*The task*.
Start at the line in the entries below that contains "Lemma string_of_int_nonempty (i", stop at the line that contains "Lemma pg_text_well_formed (v", and output exactly the lines in that span, both ends included.

*Source material*.
########################################
Lemma toWellFormed_cons (c : code_unit) (r : ustring) :
  toWellFormed (c :: r) =
  if is_high_surrogate c then
    match r with
    | d :: r' =>
        if is_low_surrogate d then c :: d :: toWellFormed r'
        else replacement :: toWellFormed r
    | [] => [replacement]
    end
  else if is_low_surrogate c then replacement :: toWellFormed r
  else c :: toWellFormed r.
Proof. now destruct r. Qed.

Lemma isWellFormed_cons (c : code_unit) (r : ustring) :
  isWellFormed (c :: r) =
  if is_high_surrogate c then
    match r with
    | d :: r' => is_low_surrogate d && isWellFormed r'
    | [] => false
    end
  else negb (is_low_surrogate c) && isWellFormed r.
Proof. now destruct r. Qed.

Lemma toWellFormed_nil (s : ustring) : toWellFormed s = [] -> s = [].
Proof.
  destruct s as [ | c r]; [reflexivity | ]. rewrite toWellFormed_cons.
  destruct (is_high_surrogate c);
    [ destruct r as [ | d r']; [ | destruct (is_low_surrogate d) ]
    | destruct (is_low_surrogate c) ];
    discriminate.
Qed.

Lemma toWellFormed_length (s : ustring) :
  length (toWellFormed s) = length s.
Proof.
  induction s as [ | c r IH1 IH2] using ustring_ind2; [reflexivity | ].
  rewrite toWellFormed_cons. destruct (is_high_surrogate c).
  - destruct r as [ | d r']; [reflexivity | ].
    destruct (is_low_surrogate d); cbn [length].
    + now rewrite (IH2 d r' eq_refl).
    + now rewrite IH1.
  - destruct (is_low_surrogate c); cbn [length]; now rewrite IH1.
Qed.

Lemma isWellFormed_replacement (s : ustring) :
  isWellFormed (replacement :: s) = isWellFormed s.
Proof. now rewrite isWellFormed_cons. Qed.

Lemma isWellFormed_toWellFormed (s : ustring) :
  isWellFormed (toWellFormed s) = true.
Proof.
  induction s as [ | c r IH1 IH2] using ustring_ind2; [reflexivity | ].
  rewrite toWellFormed_cons. destruct (is_high_surrogate c) eqn:Hc.
  - destruct r as [ | d r']; [reflexivity | ].
    destruct (is_low_surrogate d) eqn:Hd.
    + rewrite isWellFormed_cons, Hc, Hd. exact (IH2 d r' eq_refl).
    + rewrite isWellFormed_replacement. exact IH1.
  - destruct (is_low_surrogate c) eqn:Hl.
    + rewrite isWellFormed_replacement. exact IH1.
    + rewrite isWellFormed_cons, Hc, Hl. exact IH1.
Qed.

Lemma toWellFormed_fixed (s : ustring) :
  isWellFormed s = true -> toWellFormed s = s.
Proof.
  induction s as [ | c r IH1 IH2] using ustring_ind2; [reflexivity | ].
  rewrite toWellFormed_cons, isWellFormed_cons.
  destruct (is_high_surrogate c).
  - destruct r as [ | d r']; [discriminate | ].
    destruct (is_low_surrogate d); cbn [andb]; [ | discriminate ].
    intros H. now rewrite (IH2 d r' eq_refl H).
  - destruct (is_low_surrogate c); cbn [andb negb]; [discriminate | ].
    intros H. now rewrite (IH1 H).
Qed.

(** Encoding twice is encoding once: what the store holds is well
    formed. *)
Lemma toWellFormed_idem (s : ustring) :
  toWellFormed (toWellFormed s) = toWellFormed s.
Proof. apply toWellFormed_fixed, isWellFormed_toWellFormed. Qed.

Lemma no_surrogate_fixed (s : ustring) :
  no_surrogate s -> toWellFormed s = s.
Proof.
  unfold no_surrogate, is_surrogate. induction 1 as [ | c r Hc _ IH];
    [reflexivity | ].
  apply orb_false_iff in Hc as [Hh Hl].
  now rewrite toWellFormed_cons, Hh, Hl, IH.
Qed.

Lemma toWellFormed_utf16 (s : string) : toWellFormed (utf16 s) = utf16 s.
Proof.
  apply no_surrogate_fixed. unfold no_surrogate.
  induction s as [ | c s IH]; [constructor | ].
  rewrite utf16_cons. constructor; [reflexivity | exact IH].
Qed.




Lemma char_length_le (s : ustring) : (char_length s <= length s)%nat.
Proof. unfold char_length. apply filter_length_le. Qed.

(** ** Values and conversions *)

Lemma string_of_int_nonempty (i : Decimal.int) :
  NilZero.string_of_int i <> "".
Proof.
  destruct i as [u | u]; simpl; [ | discriminate ].
  destruct u; simpl; discriminate.
Qed.

Lemma truthy_text (v : JsValue) :
  truthy v = true -> exists s, pg_text v = Some s /\ s <> [].
Proof.
  destruct v as [ | | b | n | s]; simpl; try discriminate.
  - intros ->. eexists. split; [reflexivity | discriminate].
  - intros _. eexists. split; [reflexivity | ].
    intros H. apply utf16_nil in H. now apply string_of_int_nonempty in H.
  - intros H. eexists. split; [reflexivity | ].
    intros Hnil. apply toWellFormed_nil in Hnil. subst s. discriminate H.
Qed.

(** What is sent as a text parameter is well formed. *)
Lemma pg_text_well_formed (v : JsValue) (s : ustring) :
  pg_text v = Some s -> toWellFormed s = s.
Proof.
  destruct v as [ | | [ | ] | n | t]; simpl; intros [= <-];
    try apply toWellFormed_utf16.
  apply toWellFormed_idem.
Qed.

Lemma truthy_defined (v : JsValue) : truthy v = true -> defined v = true.
Proof. destruct v; simpl; intros; congruence. Qed.

Lemma truthy_JStr (s : ustring) : truthy (JStr s) = true <-> s <> [].
Proof. destruct s; simpl; split; congruence. Qed.

(** The truthiness of an environment variable that is set. *)
Lemma truthy_key (k : string) : truthy (JStr k) = negb (k =? "")%string.
Proof. now destruct k. Qed.

Lemma pg_int4_JNum (n : Z) : in_int4 n = true -> pg_int4 (JNum n) = Ok (Some n).
Proof. intros H. simpl. now rewrite H. Qed.

(** ** Lists keyed by a column *)

Lemma filter_none {A : Type} (t : A -> bool) (l : list A) :
  (forall x, In x l -> t x = false) -> filter t l = [].
Proof.
  induction l as [ | a l IH]; simpl; intros H; [reflexivity | ].
  rewrite (H a) by now left. apply IH. intros x Hx. apply H. now right.
Qed.

Lemma filter_key {A K : Type} (key : A -> K) (t : A -> bool) (l : list A)
    (c : A) :
  NoDup (map key l) ->
  (forall x, In x l -> t x = true -> key x = key c) ->
  In c l -> t c = true ->
  filter t l = [c].
Proof.
  induction l as [ | a l IH]; simpl; intros Hnd Hkey Hin Ht; [contradiction | ].
  inversion Hnd as [ | ? ? Hnotin Hnd']; subst.
  destruct Hin as [-> | Hin].
  - rewrite Ht. f_equal. apply filter_none. intros x Hx.
    destruct (t x) eqn:Hx'; [ | reflexivity ].
    exfalso. apply Hnotin. rewrite <- (Hkey x (or_intror Hx) Hx').
    now apply in_map.
  - destruct (t a) eqn:Ha.
    + exfalso. apply Hnotin. rewrite (Hkey a (or_introl eq_refl) Ha).
      now apply in_map.
    + apply IH; auto.
Qed.

Lemma NoDup_map_filter {A K : Type} (key : A -> K) (t : A -> bool)
    (l : list A) :
  NoDup (map key l) -> NoDup (map key (filter t l)).
Proof.
  induction l as [ | a l IH]; simpl; intros Hnd; [constructor | ].
  inversion Hnd as [ | ? ? Hnotin Hnd']; subst.
  destruct (t a); simpl; [ | now apply IH ].
  constructor; [ | now apply IH ].
  intros Hin. apply Hnotin. apply in_map_iff in Hin as (x & Hx & Hf).
  apply filter_In in Hf as [Hf _]. apply in_map_iff. now exists x.
Qed.

Lemma NoDup_key_inj {A K : Type} (key : A -> K) (l : list A) (a b : A) :
  NoDup (map key l) -> In a l -> In b l -> key a = key b -> a = b.
Proof.
  induction l as [ | x l IH]; simpl; intros Hnd Ha Hb Hk; [contradiction | ].
  inversion Hnd as [ | ? ? Hnotin Hnd']; subst.
  destruct Ha as [-> | Ha], Hb as [-> | Hb]; auto.
  - exfalso. apply Hnotin. rewrite Hk. now apply in_map.
  - exfalso. apply Hnotin. rewrite <- Hk. now apply in_map.
Qed.

(** ** Rules of the assertions *)

Lemma hoare_conseq {A : Type} env (P P' : Db -> Prop) (m : M A)
    (Q Q' : Result A -> Db -> Prop) :
  hoare env P' m Q' ->
  (forall d, P d -> P' d) ->
  (forall r d, Q' r d -> Q r d) ->
  hoare env P m Q.
Proof. unfold hoare. intros H HP HQ st Hst. apply HQ, H, HP, Hst. Qed.

Lemma hoare_ret {A : Type} env (P : Db -> Prop) (a : A) Q :
  (forall d, P d -> Q (Ok a) d) -> hoare env P (ret a) Q.
Proof. unfold hoare, ret. simpl. auto. Qed.

Lemma hoare_res_status_json env (P : Db -> Prop) s j Q :
  (forall d, P d -> Q (Ok (mkResponse s j)) d) ->
  hoare env P (res_status_json s j) Q.
Proof. apply hoare_ret. Qed.

Lemma hoare_res_json env (P : Db -> Prop) j Q :
  (forall d, P d -> Q (Ok (mkResponse 200 j)) d) ->
  hoare env P (res_json j) Q.
Proof. apply hoare_ret. Qed.

Lemma hoare_lift {A : Type} env (P : Db -> Prop) (r : Result A) Q :
  (forall d, P d -> Q r d) -> hoare env P (lift r) Q.
Proof. unfold hoare, lift. simpl. auto. Qed.

Lemma hoare_bind {A C : Type} env (P : Db -> Prop) (m : M A) (k : A -> M C)
    (R : Result A -> Db -> Prop) (Q : Result C -> Db -> Prop) :
  hoare env P m R ->
  (forall a, hoare env (R (Ok a)) (k a) Q) ->
  (forall e d, R (Throw e) d -> Q (Throw e) d) ->
  hoare env P (bind m k) Q.
Proof.
  unfold hoare, bind. intros Hm Hk He st HP.
  specialize (Hm st HP). destruct (m env st) as [[a | e] st']; simpl in *.
  - now apply Hk.
  - now apply He.
Qed.

Lemma hoare_try_catch {A : Type} env (P : Db -> Prop) (m : M A)
    (h : Exn -> M A) (R Q : Result A -> Db -> Prop) :
  hoare env P m R ->
  (forall a d, R (Ok a) d -> Q (Ok a) d) ->
  (forall e, hoare env (R (Throw e)) (h e) Q) ->
  hoare env P (try_catch m h) Q.
Proof.
  unfold hoare, try_catch. intros Hm Hok Hh st HP.
  specialize (Hm st HP). destruct (m env st) as [[a | e] st']; simpl in *.
  - now apply Hok.
  - now apply Hh.
Qed.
########################################
*Solution to the exercise*.
Lemma string_of_int_nonempty (i : Decimal.int) :
  NilZero.string_of_int i <> "".
Proof.
  destruct i as [u | u]; simpl; [ | discriminate ].
  destruct u; simpl; discriminate.
Qed.

Lemma truthy_text (v : JsValue) :
  truthy v = true -> exists s, pg_text v = Some s /\ s <> [].
Proof.
  destruct v as [ | | b | n | s]; simpl; try discriminate.
  - intros ->. eexists. split; [reflexivity | discriminate].
  - intros _. eexists. split; [reflexivity | ].
    intros H. apply utf16_nil in H. now apply string_of_int_nonempty in H.
  - intros H. eexists. split; [reflexivity | ].
    intros Hnil. apply toWellFormed_nil in Hnil. subst s. discriminate H.
Qed.

(** What is sent as a text parameter is well formed. *)
Lemma pg_text_well_formed (v : JsValue) (s : ustring) :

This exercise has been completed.